Opinion

Le bloc-notes d’octobre 2013

4 min
Philippe Frémeaux Editorialiste

Collaboratif

L’économie collaborative a le vent en poupe. De quoi s’agit-il ? De multiples méthodes qui permettent d’accéder à des biens ou à des services sans passer par la case marché. Ces pratiques s’inscrivaient jusqu’à présent plutôt dans un cadre familial, dans le voisinage proche ou encore au sein d’un groupe professionnel. Désormais, grâce au Web 2.0, il devient possible, si vous avez prévu d’aller de Bordeaux à Lyon en voiture, de trouver des passagers qui partageront avec vous les frais du voyage. Si vous cherchez un endroit pour dormir arrivé sur place, d’entrer en contact avec des personnes qui disposent d’un canapé inutilisé dans un coin de l’appartement. Et enfin, si vous avez un vieux frigo en état de marche mais dont vous n’avez pas l’usage, de le céder pour une bouchée de pain, voire le donner, à qui en a besoin, plutôt que de le mettre à la décharge. Autant de pratiques qui augmentent le bien-être collectif, créent du lien social et permettent de dégager du pouvoir d’achat à d’autres fins, ce qui n’est jamais inutile en temps de crise. Une économie fondée sur la coopération et sur le partage, tout en étant écologiquement correcte.

Tout le problème est que le Web peut aussi permettre de développer des business qui échappent largement à l’impôt. Le site Airbnb, qui permet à des particuliers de louer pour quelques jours leur appartement, est ainsi dans le collimateur des hôteliers, qui l’accusent de concurrence déloyale. De fait, dans l’univers collaboratif, la TVA est rarement réglée, et les revenus dégagés souvent non déclarés au fisc. Au point que la nouvelle loi Logement a prévu d’encadrer la location en meublés de courte durée, pour éviter que certains propriétaires indélicats, notamment à Paris, préfèrent valoriser leurs biens de cette façon plutôt que de louer à des locataires à l’année.

Espagne

C’est la dernière idée à la mode chez les chroniqueurs économiques libéraux : la France serait prise en sandwich entre les pays du Nord de l’Europe, qui ont eu le courage d’engager de longue date les nécessaires-réformes-structurelles (entendez sabrer dans les dépenses sociales et accroître les inégalités salariales au détriment des plus faibles), et les pays du Sud qui, ayant pris conscience du déficit de compétitivité accumulé durant les années d’avant-crise financière, ont su réagir en portant le fer dans la plaie. Qu’en est-il vraiment ? On ne reviendra pas ici sur l’envers du modèle allemand. En revanche, examinons de plus près la situation de l’Espagne.

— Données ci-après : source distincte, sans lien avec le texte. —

(* ===== verification/HnswScan.v ===== *)
(** * Scans of the index

    src/pgvec/src/backend/access/hnsw/hnswscan.c: algorithm 5 of the HNSW paper
    and the iterative scans that resume it with the discarded candidates.

    The settings [hnsw_ef_search], [hnsw_iterative_scan],
    [hnsw_max_scan_tuples], [hnsw_scan_mem_multiplier] and [work_mem] are the
    Context of the section, and so is the size of the memory context of the
    scan.  Scan keys are not used by the index. *)

From Stdlib Require Import SpecFloat.
From S2P Require Import Prelude CFloat VectorType ItemPtr PairingHeap HnswData BufPage Backend HnswUtils.
From S2P Require Import SearchLayer.

(** ** The scan descriptor *)

(** [so_v] is [None] for a NULL pointer, [so_discarded] too. *)
Record HnswScanOpaqueData := mkScanOpaque {
  so_typeInfo : HnswTypeInfo;
  so_first : bool;
  so_w : list HnswSearchCandidate;
  so_v : option visited_hash;
  so_discarded : option (pairingheap HnswSearchCandidate);
  so_q : HnswQuery;
  so_m : Z;
  so_tuples : Z;
  so_previousDistance : double;
  so_maxMemory : double;
  so_support : HnswSupport
}.

Definition so_set_w (w : list HnswSearchCandidate) (so : HnswScanOpaqueData) : HnswScanOpaqueData :=
  mkScanOpaque (so_typeInfo so) (so_first so) w (so_v so) (so_discarded so) (so_q so) (so_m so) (so_tuples so)
    (so_previousDistance so) (so_maxMemory so) (so_support so).
Definition so_set_first (b : bool) (so : HnswScanOpaqueData) : HnswScanOpaqueData :=
  mkScanOpaque (so_typeInfo so) b (so_w so) (so_v so) (so_discarded so) (so_q so) (so_m so) (so_tuples so)
    (so_previousDistance so) (so_maxMemory so) (so_support so).
Definition so_set_query (q : HnswQuery) (m : Z) (so : HnswScanOpaqueData) : HnswScanOpaqueData :=
  mkScanOpaque (so_typeInfo so) (so_first so) (so_w so) (so_v so) (so_discarded so) q m (so_tuples so)
    (so_previousDistance so) (so_maxMemory so) (so_support so).
Definition so_set_discarded (d : pairingheap HnswSearchCandidate) (so : HnswScanOpaqueData) : HnswScanOpaqueData :=
  mkScanOpaque (so_typeInfo so) (so_first so) (so_w so) (so_v so) (Some d) (so_q so) (so_m so) (so_tuples so)
    (so_previousDistance so) (so_maxMemory so) (so_support so).
(** The results of a layer search that go into the descriptor. *)
Definition so_set_search (v : visited_hash) (d : option (pairingheap HnswSearchCandidate)) (tuples : Z)
    (so : HnswScanOpaqueData) : HnswScanOpaqueData :=
  mkScanOpaque (so_typeInfo so) (so_first so) (so_w so) (Some v) d (so_q so) (so_m so) tuples
    (so_previousDistance so) (so_maxMemory so) (so_support so).
Definition so_set_previousDistance (d : double) (so : HnswScanOpaqueData) : HnswScanOpaqueData :=
  mkScanOpaque (so_typeInfo so) (so_first so) (so_w so) (so_v so) (so_discarded so) (so_q so) (so_m so) (so_tuples so)
    d (so_maxMemory so) (so_support so).

(** [orderByData] is [None] for a NULL pointer, and its argument [None] with
    SK_ISNULL. *)
Record IndexScanDesc := mkIndexScan {
  sd_orderByData : option (option Vector);
  sd_mvcc : bool;
  sd_opaque : HnswScanOpaqueData
}.

Definition set_scan_opaque (so : HnswScanOpaqueData) (scan : IndexScanDesc) : IndexScanDesc :=
  mkIndexScan (sd_orderByData scan) (sd_mvcc scan) so.

(** [pfree] of an element; it must not be used afterwards. *)
Definition pfree_element (p : addr) : M Backend unit :=
  fun s => match mem s !! p with
           | Some _ => Ok (tt, mkBackend (delete p (mem s)) (index s) (xlog s))
           | None => Err UndefinedBehaviour
           end.

Section Scan.
Context `{Palloc}.
Context (hnsw_ef_search : Z) (hnsw_iterative_scan : HnswIterativeScanMode) (hnsw_max_scan_tuples : Z).
Context (work_mem : Z) (hnsw_scan_mem_multiplier : double).
Context (MemoryContextMemAllocated : HnswScanOpaqueData -> double).
(** Bounds the expansions of a layer search. *)
Context (fuel : nat).

Definition iterative : bool :=
  match hnsw_iterative_scan with HNSW_ITERATIVE_SCAN_OFF => false | _ => true end.
Definition strict : bool :=
  match hnsw_iterative_scan with HNSW_ITERATIVE_SCAN_STRICT => true | _ => false end.

(** Layers [lc], ..., 1. *)
Fixpoint descend_scan (q : HnswQuery) (support : HnswSupport) (m : Z) (lc : nat) (ep : list HnswSearchCandidate)
    : M Backend (list HnswSearchCandidate) :=
  match lc with
  | O => mret ep
  | S lc' =>
      '(w, _, _, _) ← HnswSearchLayer NULL q 1 (Z.of_nat lc) false support m false NULL fuel ep None None true None ;
      descend_scan q support m lc' w
  end.

(** The first items; the descriptor keeps the query, [m], the visited set, the
    discarded candidates and the number of tuples. *)
Definition GetScanItems (so : HnswScanOpaqueData) (value : option Vector)
    : M Backend (list HnswSearchCandidate * HnswScanOpaqueData) :=
  '(m, entryPoint) ← HnswGetMetaPageInfo ;
  let q := mkHnswQuery value in
  let so := so_set_query q m so in
  if (entryPoint =? NULL)%N then mret ([], so)
  else
    sc ← HnswEntryCandidate false NULL entryPoint q (so_support so) false ;
    en ← load_element entryPoint ;
    ep ← descend_scan q (so_support so) m (Z.to_nat (el_level en)) [sc] ;
    '(w, v, d, tuples) ←
      HnswSearchLayer NULL q hnsw_ef_search 0 false (so_support so) m false NULL fuel ep (so_v so)
        (if iterative then Some (default (pairingheap_allocate CompareNearestDiscardedCandidates) (so_discarded so)) else None)
        true (Some (so_tuples so)) ;
    mret (w, so_set_search v (if iterative then d else so_discarded so) (default (so_tuples so) tuples) so).

(** Up to [n] discarded candidates, nearest first, and the heap left. *)
Fixpoint take_discarded (n : nat) (d : pairingheap HnswSearchCandidate)
    : res (list HnswSearchCandidate * pairingheap HnswSearchCandidate) :=
  match n with
  | O => Ok ([], d)
  | S n' =>
      if pairingheap_is_empty d then Ok ([], d)
      else
        '(sc, d) ← pairingheap_remove_first d ;
        '(ep, d) ← take_discarded n' d ;
        Ok (sc :: ep, d)
  end.

Definition ResumeScanItems (so : HnswScanOpaqueData) : M Backend (list HnswSearchCandidate * HnswScanOpaqueData) :=
  let batch_size := hnsw_ef_search in
  d ← lift_res (of_option UndefinedBehaviour (so_discarded so)) ;
  if pairingheap_is_empty d then mret ([], so)
  else
    '(ep, d) ← lift_res (take_discarded (Z.to_nat batch_size) d) ;
    v ← lift_res (of_option UndefinedBehaviour (so_v so)) ;
    '(w, v, d, tuples) ←
      HnswSearchLayer NULL (so_q so) batch_size 0 false (so_support so) (so_m so) false NULL fuel ep (Some v) (Some d)
        false (Some (so_tuples so)) ;
    mret (w, so_set_search v d (default (so_tuples so) tuples) so).

Definition GetScanValue (so : HnswScanOpaqueData) (orderBy : option Vector) : res (option Vector) :=
  match orderBy with
  | None => Ok None
  | Some value =>
      match normprocinfo (so_support so) with
      | Some _ => v ← HnswNormValue (so_typeInfo so) value ; Ok (Some v)
      | None => Ok (Some value)
      end
  end.

(** The limit on memory, in bytes; SIZE_MAX is 2^64 - 1.  The conversion to
    [Size] does not change what is compared with it, a number of bytes. *)
Definition max_memory : double :=
  let maxMemory := dadd (dmul (dmul (double_of_Z work_mem) hnsw_scan_mem_multiplier) (double_of_Z 1024)) (double_of_Z 256) in
  if flt maxMemory (double_of_Z (2 ^ 64 - 1)) then maxMemory else double_of_Z (2 ^ 64 - 1).

(** Fields that [palloc] leaves uninitialised are set by [hnswrescan]. *)
Definition hnswbeginscan (rel : Relation) (norderbys : Z) (mvcc : bool) : IndexScanDesc :=
  mkIndexScan (if 0 <? norderbys then Some None else None) mvcc
    (mkScanOpaque (HnswGetTypeInfo rel) true [] None None (mkHnswQuery None) 0 0 dzero max_memory (HnswInitSupport rel)).

Definition hnswrescan (scan : IndexScanDesc) (orderbys : option (option Vector)) : IndexScanDesc :=
  let so := sd_opaque scan in
  let so := mkScanOpaque (so_typeInfo so) true (so_w so) None None (so_q so) (so_m so) 0 neg_infinity
              (so_maxMemory so) (so_support so) in
  mkIndexScan (match sd_orderByData scan, orderbys with Some _, Some o => Some o | d, _ => d end) (sd_mvcc scan) so.

(** The first call of a scan. *)
Definition first_items (scan : IndexScanDesc) : M Backend HnswScanOpaqueData :=
  let so := sd_opaque scan in
  orderBy ← lift_res (of_option ERR_no_order (sd_orderByData scan)) ;
  lift_res (raise_if (negb (sd_mvcc scan)) ERR_non_mvcc_snapshot) ;;
  value ← lift_res (GetScanValue so orderBy) ;
  '(w, so) ← GetScanItems so value ;
  mret (so_set_first false (so_set_w w so)).

(** The scan may not go on: too many tuples or too much memory. *)
Definition scan_limit (so : HnswScanOpaqueData) : bool :=
  (hnsw_max_scan_tuples <=? so_tuples so) || fgt (MemoryContextMemAllocated so) (so_maxMemory so).

(** More items when there are none left, if possible. *)
Definition more_items (so : HnswScanOpaqueData) : M Backend HnswScanOpaqueData :=
  if negb iterative then mret so
  else
    match so_discarded so with
    | None => mret so
    | Some d =>
        if scan_limit so then
          if pairingheap_is_empty d then mret so
          else '(sc, d) ← lift_res (pairingheap_remove_first d) ;
               mret (so_set_w (so_w so ++ [sc]) (so_set_discarded d so))
        else '(w, so) ← ResumeScanItems so ; mret (so_set_w w so)
    end.

(** An element whose heap TIDs have all been returned leaves the list. *)
Definition drop_last (sc : HnswSearchCandidate) (so : HnswScanOpaqueData) : M Backend HnswScanOpaqueData :=
  (if iterative then pfree_element (HnswPtrAccess NULL (sc_element sc)) else mret tt) ;;
  mret (so_set_w (removelast (so_w so)) so).

(** The loop of [hnswgettuple]; [n] bounds its iterations. *)
Fixpoint scan_loop (n : nat) (so : HnswScanOpaqueData) : M Backend (option ItemPointerData * HnswScanOpaqueData) :=
  match n with
  | O => throw OutOfFuel
  | S n' =>
      so ← match so_w so with [] => more_items so | _ => mret so end ;
      match list.last (so_w so) with
      | None => mret (None, so)
      | Some sc =>
          let element := HnswPtrAccess NULL (sc_element sc) in
          el ← load_element element ;
          match list.last (el_heaptids el) with
          | None => so ← drop_last sc so ; scan_loop n' so
          | Some heaptid =>
              store_element element (el_set_heaptids (removelast (el_heaptids el)) el) ;;
              if strict then
                if flt (sc_distance sc) (so_previousDistance so) then scan_loop n' so
                else mret (Some heaptid, so_set_previousDistance (sc_distance sc) so)
              else mret (Some heaptid, so)
          end
      end
  end.

(** The heap TID of the next tuple, [None] when there are no more. *)
Definition hnswgettuple (n : nat) (scan : IndexScanDesc) : M Backend (option ItemPointerData * IndexScanDesc) :=
  so ← (if so_first (sd_opaque scan) then first_items scan else mret (sd_opaque scan)) ;
  '(tid, so) ← scan_loop n so ;
  mret (tid, set_scan_opaque so scan).
End Scan.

De fait, les comptes extérieurs sont rétablis, grâce aux recettes touristiques et à la bonne tenue des exportations, qui devraient atteindre 35 % du produit intérieur brut (PIB) en 2013, contre 25 % en 2009. Mais à quel prix ? Ce pourcentage doit d’abord être relativisé puisque le PIB espagnol a baissé de près de 10 % au cours de la même période. Surtout, le retour à l’équilibre des comptes courants résulte en grande partie de l’effondrement de la demande, et donc des importations, conséquence de la chute de l’activité et d’un chômage qui dépasse les 25 % de la population active. Avec une dette publique qui n’a désormais rien à envier à celle de la France (92,2 % du PIB en juin), un système financier qui demeure largement à restructurer et une croissance atone, l’Espagne ne trouvera pas son salut dans le toujours plus d’austérité.

Domestique

Jusqu’à l’an dernier, les employeurs de salariés à domicile - femmes de ménages, garde d’enfants ou aide à domicile - pouvaient payer les cotisations sociales de leurs salariés sur la base du Smic. Ce forfait aboutissait à réduire les droits à la retraite ou les indemnités journalières de tous les salariés dont le salaire réel était supérieur au Smic. Suite à l’élection de François Hollande, il a été décidé que les employeurs devraient désormais acquitter des cotisations sociales proportionnelles aux salaires versés.

On aurait attendu des employeurs qu’ils acceptent l’idée qu’un travail salarié, même exercé dans la sphère domestique et très majoritairement par des femmes, soit un emploi comme les autres et assure les mêmes droits. Eh bien pas du tout ! Non seulement des organisations d’employeurs ont protesté, mais il semblerait que la baisse du nombre d’heures déclarées cette année résulte pour partie d’une remontée du travail non déclaré, au point que le gouvernement envisagerait, dans la prochaine loi de financement de la Sécurité sociale, d’introduire un léger abattement pour les employeurs. Désolant.